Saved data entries
★ ★ ★ ★

(** * cache/jemalloc_nodump_allocator.cc

    A shallow embedding of RocksDB's [JemallocNodumpAllocator]: a cache
    allocator that creates a dedicated jemalloc arena and replaces the
    arena's extent-allocation hook by a function that marks every new
    extent [MADV_DONTDUMP].

    The source is a thin layer over jemalloc, the OS and the logger.  Each
    C++ function is embedded as a program over a signature of operations
    ([Op]); the operations are interpreted on a [World] holding the atomic
    static [original_alloc_], the state of the external collaborators, the
    live [extent_hooks_t] objects and the caller's output variables.  The
    external collaborators are a parameter ([Runtime]); nothing is assumed
    about them unless a theorem says so.

    A call is run on its own by [run], and several calls in threads of one
    process by [pool_exec], where every operation is one atomic step.  The
    integers of the source ([unsigned], [int], [size_t], pointers) are
    modelled by [Z]: the code compares them with 0 and passes them on, and
    does no arithmetic of its own on them. *)

From Stdlib Require Import ZArith Lia.
From stdpp Require Import gmap strings list fin_maps pretty.

Local Open Scope Z_scope.

(** ** Data *)

(** Addresses (object pointers, function pointers) are integers. *)
Definition nullptr : Z := 0.

(** jemalloc's [extent_hooks_t]: a table of function pointers. *)
Record extent_hooks_t := {
  alloc : Z;
  dalloc : Z;
  destroy : Z;
  commit : Z;
  decommit : Z;
  purge_lazy : Z;
  purge_forced : Z;
  split : Z;
  merge : Z;
}.

(** The member-wise store [h->alloc = f]. *)
Definition set_alloc (h : extent_hooks_t) (f : Z) : extent_hooks_t :=
  {| alloc := f; dalloc := dalloc h; destroy := destroy h;
     commit := commit h; decommit := decommit h;
     purge_lazy := purge_lazy h; purge_forced := purge_forced h;
     split := split h; merge := merge h |}.

(** The data members of [class JemallocNodumpAllocator].  [hooks_] is the
    address held by the [std::unique_ptr<extent_hooks_t>], [info_log_] the
    logger handle. *)
Record JemallocNodumpAllocator := {
  arena_index_ : Z;
  flags_ : Z;
  hooks_ : Z;
  info_log_ : Z;
}.

Record JemallocNodumpAllocatorOptions := { info_log : Z }.

(** [rocksdb::Status], as far as this file uses it. *)
Inductive Code := kOk | kNotSupported | kInvalidArgument | kIncomplete.

Record Status := { code : Code; msg : string }.

Definition Status_OK : Status := {| code := kOk; msg := "" |}.
Definition Status_NotSupported (m : string) : Status :=
  {| code := kNotSupported; msg := m |}.
Definition Status_InvalidArgument (m : string) : Status :=
  {| code := kInvalidArgument; msg := m |}.
Definition Status_Incomplete (m : string) : Status :=
  {| code := kIncomplete; msg := m |}.

(** The arguments an [extent_alloc_t] receives.  [zero] and [commit] are
    in/out parameters: here the values behind the pointers at the call. *)
Record extent_alloc_args := {
  a_extent : Z;
  a_new_addr : Z;
  a_size : Z;
  a_alignment : Z;
  a_zero : bool;
  a_commit : bool;
  a_arena_ind : Z;
}.

(** What the build fixes: the feature macro of the header, the address of
    [JemallocNodumpAllocator::Alloc], and the constants and helpers taken
    from jemalloc's and the system's headers and from util/string_util.h. *)
Record Config := {
  ROCKSDB_JEMALLOC_NODUMP_ALLOCATOR : bool;
  Alloc_address : Z;
  ToString : Z → string;
  MALLOCX_ARENA : Z → Z;
  MALLOCX_TCACHE_NONE : Z;
  MADV_DONTDUMP : Z;
}.

(** ** Operations *)

(** Everything the code does to the world outside its local variables. *)
Inductive Op :=
  | AtomicLoad                                    (* original_alloc_.load(relaxed) *)
  | CompareExchangeStrong (expected desired : Z)  (* original_alloc_.compare_exchange_strong *)
  | Mallctl (name : string) (oldp : bool) (newp : option Z)
  | Mallocx (size flags : Z)
  | Dallocx (p flags : Z)
  | MallocUsableSize (p : Z)
  | CallExtentAlloc (f : Z) (a : extent_alloc_args) (* call through an extent_alloc_t* *)
  | Madvise (addr len advice : Z)
  | FprintfStderr (fmt : string) (arg : Z)
  | RocksLogError (logger : Z) (fmt : string) (arg : Z)
  | ReadExtentHooks (p : Z)                        (* *p *)
  | NewExtentHooks (h : extent_hooks_t)            (* new extent_hooks_t(h) *)
  | WriteAlloc (p f : Z)                           (* p->alloc = f *)
  | DeleteExtentHooks (p : Z)                      (* delete p *)
  | AssignOut (out : Z) (a : JemallocNodumpAllocator). (* *out = make_shared(a) *)

(** The type of the answer to each operation. *)
Definition answer (e : Op) : Type :=
  match e with
  | AtomicLoad => Z
  | CompareExchangeStrong _ _ => (bool * Z)%type   (* success, expected afterwards *)
  | Mallctl _ _ _ => (Z * Z)%type                  (* return value, value stored through oldp *)
  | Mallocx _ _ => Z
  | Dallocx _ _ => unit
  | MallocUsableSize _ => Z
  | CallExtentAlloc _ _ => (Z * bool * bool)%type  (* result, *zero, *commit *)
  | Madvise _ _ _ => Z
  | FprintfStderr _ _ => unit
  | RocksLogError _ _ _ => unit
  | ReadExtentHooks _ => extent_hooks_t
  | NewExtentHooks _ => Z
  | WriteAlloc _ _ => unit
  | DeleteExtentHooks _ => unit
  | AssignOut _ _ => option JemallocNodumpAllocator  (* what the output owned alone *)
  end.

(** A program: returns, performs an operation and goes on with its answer,
    or fails an [assert] (the process is terminated). *)
Inductive Prog (A : Type) : Type :=
  | Ret (a : A)
  | Vis (e : Op) (k : answer e → Prog A)
  | Crash.

Arguments Ret {A} a.
Arguments Vis {A} e k.
Arguments Crash {A}.

Fixpoint bind {A B} (p : Prog A) (f : A → Prog B) : Prog B :=
  match p with
  | Ret a => f a
  | Vis e k => Vis e (λ x, bind (k x) f)
  | Crash => Crash
  end.

#[global] Instance Prog_ret : MRet Prog := @Ret.
#[global] Instance Prog_bind : MBind Prog := λ A B f p, bind p f.
#[global] Instance Prog_fmap : FMap Prog := λ A B f p, bind p (λ a, Ret (f a)).

Definition call (e : Op) : Prog (answer e) := Vis e Ret.

(** Modelled from the spec: the [assert] macro of <cassert>, which this
    repository uses but does not define.  The specification treats a failed
    assertion as fatal (the process terminates), which is what the macro
    does wherever it is compiled in. *)
Definition assert_ (c : bool) : Prog unit := if c then Ret () else Crash.

(** ** The code *)

Section Code.
Context (cfg : Config).

(** [JemallocNodumpAllocator::JemallocNodumpAllocator] *)
Definition JemallocNodumpAllocator_ctor (arena_index flags hooks info_log : Z)
  : Prog JemallocNodumpAllocator :=
  assert_ (negb (arena_index =? 0));;
  mret {| arena_index_ := arena_index; flags_ := flags;
          hooks_ := hooks; info_log_ := info_log |}.

(** [JemallocNodumpAllocator::Allocate] *)
Definition Allocate (this : JemallocNodumpAllocator) (size : Z) : Prog Z :=
  call (Mallocx size (flags_ this)).

(** [JemallocNodumpAllocator::Deallocate] *)
Definition Deallocate (this : JemallocNodumpAllocator) (p : Z) : Prog unit :=
  call (Dallocx p (flags_ this)).

(** [JemallocNodumpAllocator::Alloc], the replacement extent hook.  The
    result carries the returned pointer and the values left behind
    [zero] and [commit]. *)
Definition Alloc (extent new_addr size alignment : Z) (zero commit : bool)
    (arena_ind : Z) : Prog (Z * bool * bool) :=
  original_alloc ← call AtomicLoad;
  assert_ (negb (original_alloc =? nullptr));;
  r ← call (CallExtentAlloc original_alloc
              {| a_extent := extent; a_new_addr := new_addr; a_size := size;
                 a_alignment := alignment; a_zero := zero;
                 a_commit := commit; a_arena_ind := arena_ind |});
  let result := r.1.1 in
  if negb (result =? nullptr) then
    ret ← call (Madvise result size (MADV_DONTDUMP cfg));
    if negb (ret =? 0) then
      call (FprintfStderr
        "JemallocNodumpAllocator failed to set MADV_DONTDUMP, error code: %d"
        ret);;
      assert_ false;;
      mret r
    else mret r
  else mret r.

(** [JemallocNodumpAllocator::~JemallocNodumpAllocator]: the body, then
    the destruction of the member [hooks_] (a [unique_ptr] deletes what
    it holds unless it is empty). *)
Definition JemallocNodumpAllocator_dtor (this : JemallocNodumpAllocator)
  : Prog unit :=
  assert_ (negb (arena_index_ this =? 0));;
  let key := "arena." +:+ ToString cfg (arena_index_ this) +:+ ".destroy" in
  r ← call (Mallctl key false None);
  let ret := r.1 in
  (if negb (ret =? 0) then
     call (RocksLogError (info_log_ this)
             "Failed to destroy arena, error code: %d" ret)
   else mret ());;
  if hooks_ this =? nullptr then mret ()
  else call (DeleteExtentHooks (hooks_ this)).

(** The end of an assignment to a [shared_ptr]: the allocator that the
    assigned variable owned alone, if any, is destroyed. *)
Definition release (old : option JemallocNodumpAllocator) : Prog unit :=
  match old with
  | Some o => JemallocNodumpAllocator_dtor o
  | None => mret ()
  end.

(** [JemallocNodumpAllocator::UsableSize] *)
Definition UsableSize (this : JemallocNodumpAllocator) (p : Z)
    (allocation_size : Z) : Prog Z :=
  call (MallocUsableSize p).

★ ★ ★ ★

PROBLEM STATEMENT: Set down precisely the lines above between the line holding "WriteAlloc _ _ => unit" and the line holding "(** [JemallocNodumpAllocator::JemallocNodumpAllocator] *)", inclusive, and nothing beyond them.

OUTPUT BELOW:
  | WriteAlloc _ _ => unit
  | DeleteExtentHooks _ => unit
  | AssignOut _ _ => option JemallocNodumpAllocator  (* what the output owned alone *)
  end.

(** A program: returns, performs an operation and goes on with its answer,
    or fails an [assert] (the process is terminated). *)
Inductive Prog (A : Type) : Type :=
  | Ret (a : A)
  | Vis (e : Op) (k : answer e → Prog A)
  | Crash.

Arguments Ret {A} a.
Arguments Vis {A} e k.
Arguments Crash {A}.

Fixpoint bind {A B} (p : Prog A) (f : A → Prog B) : Prog B :=
  match p with
  | Ret a => f a
  | Vis e k => Vis e (λ x, bind (k x) f)
  | Crash => Crash
  end.

#[global] Instance Prog_ret : MRet Prog := @Ret.
#[global] Instance Prog_bind : MBind Prog := λ A B f p, bind p f.
#[global] Instance Prog_fmap : FMap Prog := λ A B f p, bind p (λ a, Ret (f a)).

Definition call (e : Op) : Prog (answer e) := Vis e Ret.

(** Modelled from the spec: the [assert] macro of <cassert>, which this
    repository uses but does not define.  The specification treats a failed
    assertion as fatal (the process terminates), which is what the macro
    does wherever it is compiled in. *)
Definition assert_ (c : bool) : Prog unit := if c then Ret () else Crash.

(** ** The code *)

Section Code.
Context (cfg : Config).

(** [JemallocNodumpAllocator::JemallocNodumpAllocator] *)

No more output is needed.